The centerpiece of Singapore’s biotechnology effort is the Biopolis, a seven-building biomedical hive that opened in late 2003 at a cost of 500 million Singapore dollars. It is outfitted with the latest high-tech equipment and features a bar, a day care center and an underground facility made to house a quarter-million laboratory mice.
Authorities are now building a stem cell bank at Biopolis, which will be able to count on some of the world’s most liberal laws on human embryonic cell usage.
Read this NYTimes story about how Singapore is positioning itself to become the new centre of the Biotech Universe. Quite impressive.
3 Comments:
Hi Abi,
Biopolis guys are doing really well. They have got a few big shots including Sydney Brenner into their fold. Their pay package is very attractive too.
What Singapore doing these days is simply copying Americans. Recently I talked to couple of faculties there and they told me that the Govt fund are alloted only for fancy research. Buzz words like Nano, Bio...atracts money. They are also bit aggressive in trating the researchers/collaborators. See this recent story published in Nature.
Nature 442, 493(3 August 2006) | doi:10.1038/442493a; Published online 2
August 2006
Singapore pulls plug on US collaboration
Ichiko Fuyuno
Research ties with Johns Hopkins University cut.
The Singaporean government is known for its generosity in pumping money
into international research projects. But it can apparently be ruthless if these projects do not please it. The city-state is shutting down a medical research arm of Johns Hopkins University in Singapore, claiming it has not delivered as planned.
The decision has sent shock waves through other universities and
research institutes, some of which are in the initial stages of
collaborating with Singapore.
On 20 June, the 60 faculty members and staff of the Division of
Biomedical Sciences, Johns Hopkins Medicine in Singapore, were given
official notice that as of 1June 2006, the facility was being wound
down. The process will take 12 months, with researchers and staff
receiving salaries until the facility closes on 31 May 2007.
"We thought it unwise to continue putting money into something that is not working," says Andre Wan, director of the Biomedical Research
Council at the Agency for Science, Technology and Research (A*STAR). He claims that Johns Hopkins failed to meet key requirements in its contract.
The split is the first major failure of Singapore's recent push into biomedical research, which includes building the ambitious Biopolis research centre.
Singapore and Johns Hopkins Medicine first got together in 1998, to set up Johns Hopkins Singapore as the university's base for medical research, education and clinical studies in southeast Asia. In 2003, the two parties restructured the organization, making it the first full
division of Johns Hopkins Medicine outside its US home in Baltimore,
Maryland.Unfortunately we are unable to provide accessible alternative text for this.

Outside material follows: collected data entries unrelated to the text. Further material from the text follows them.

Lemma getRangeLoop_shape (open close : string) :
  forall ts i d k,
    getRangeLoop open close i d ts = Some k ->
    0 < d ->
    exists r closer rest,
      ts = r ++ closer :: rest /\ k = i + len r /\
      insideRange open close d r = Some 1 /\
      TId closer = Brace /\ Kind closer = close /\ close <> open.
Proof.
  induction ts as [|token ts IH]; intros i d k Hloop Hd; [discriminate|].
  cbn [getRangeLoop] in Hloop.
  destruct (negb (TokenId_eqb (TId token) Brace)) eqn:Hbrace.
  - destruct (IH _ _ _ Hloop Hd) as (r & closer & rest & -> & -> & Hin & Hc).
    exists (token :: r), closer, rest. split; [reflexivity|]. split.
    + unfold len. cbn [List.length]. lia.
    + split; [|exact Hc]. cbn [insideRange]. rewrite Hbrace.
      replace (0 <? d) with true by (symmetry; apply Z.ltb_lt; lia). exact Hin.
  - cbv zeta in Hloop. destruct (0 <? _) eqn:Hpos.
    + apply Z.ltb_lt in Hpos.
      destruct (IH _ _ _ Hloop Hpos) as (r & closer & rest & -> & -> & Hin & Hc).
      exists (token :: r), closer, rest. split; [reflexivity|]. split.
      * unfold len. cbn [List.length]. lia.
      * split; [|exact Hc]. cbn [insideRange]. rewrite Hbrace. cbv zeta.
        replace (0 <? _) with true by (symmetry; apply Z.ltb_lt; exact Hpos).
        exact Hin.
    + injection Hloop as <-. apply Z.ltb_ge in Hpos.
      exists [], token, ts. split; [reflexivity|]. split; [unfold len; cbn; lia|].
      destruct (String.eqb (Kind token) open) eqn:Hopen; [lia|].
      destruct (String.eqb (Kind token) close) eqn:Hclose; [|lia].
      apply String.eqb_eq in Hclose. apply String.eqb_neq in Hopen.
      split; [cbn; f_equal; lia|]. split.
      * destruct (TId token); try discriminate. reflexivity.
      * split; [exact Hclose | congruence].
Qed.

Lemma slice_tail {A : Type} (first : A) (r rest : list A) :
  slice (first :: r ++ rest) 1 (1 + len r) = Some r.
Proof.
  exact (slice_middle [first] r rest).
Qed.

Singapore has the funds for grand research ventures such as Biopolis,
but it demands results.
Under the five-year contract begun in February 2004, A*STAR agreed to
provide S$75 million (US$47.5 million) to cover salaries, facilities and research equipment. For its part, according to A*STAR, Johns Hopkins aimed to build a centre of immunology, experimental therapeutics and cancer research, to establish a PhD programme and to bring senior
researchers with international reputations to Singapore.
Wan alleges that Johns Hopkins has failed to meet 8 out of 13 key
performance indicators in the past two years. For example, it agreed to
hire at least 12 full-time senior researchers with residence in
Singapore by the end of the second year. So far, Wan says it has hired
seven, only one of whom fulfils all the requirements.
Gary Stephenson, a spokesman for Johns Hopkins Medicine, declined to
comment, saying the university plans to issue a joint statement with
A*STAR soon. But on 22 July, a Singaporean newspaper reported a Johns
Hopkins official as alleging that Singapore failed to meet its financial
and educational obligations under the agreement; A*STAR denies those claims.
The break-up has reminded other universities not to take their
collaborative projects with Singapore for granted. For instance, in 2005 Duke University School of Medicine in Durham, North Carolina, established a graduate medical school with the National University of Singapore, as part of a seven-year contract. "The major lesson I'm taking from this is to seek great clarity of how performance in our exciting new venture will be defined," says Sanders Williams, founding
dean of the new school.
They are a plain capitalistic country. They don't care about the noble intention of curing world's diseases. They will only fund if it has a potential to make big bucks later. They have lost their electronics industry and they have realized that Biopolis is a good investment to make up for the loss and feel secured about the future. How else would one can explain their conservative policies based on ethics when it comes to organ transplant like Kidney but liberal policies when it comes to stem cells. They are purely acting on capitalistic grounds without any noble intentions of saving the world through research. However, with nutheads like Bush in power, this is the only way for scientists from America to get funded for their research.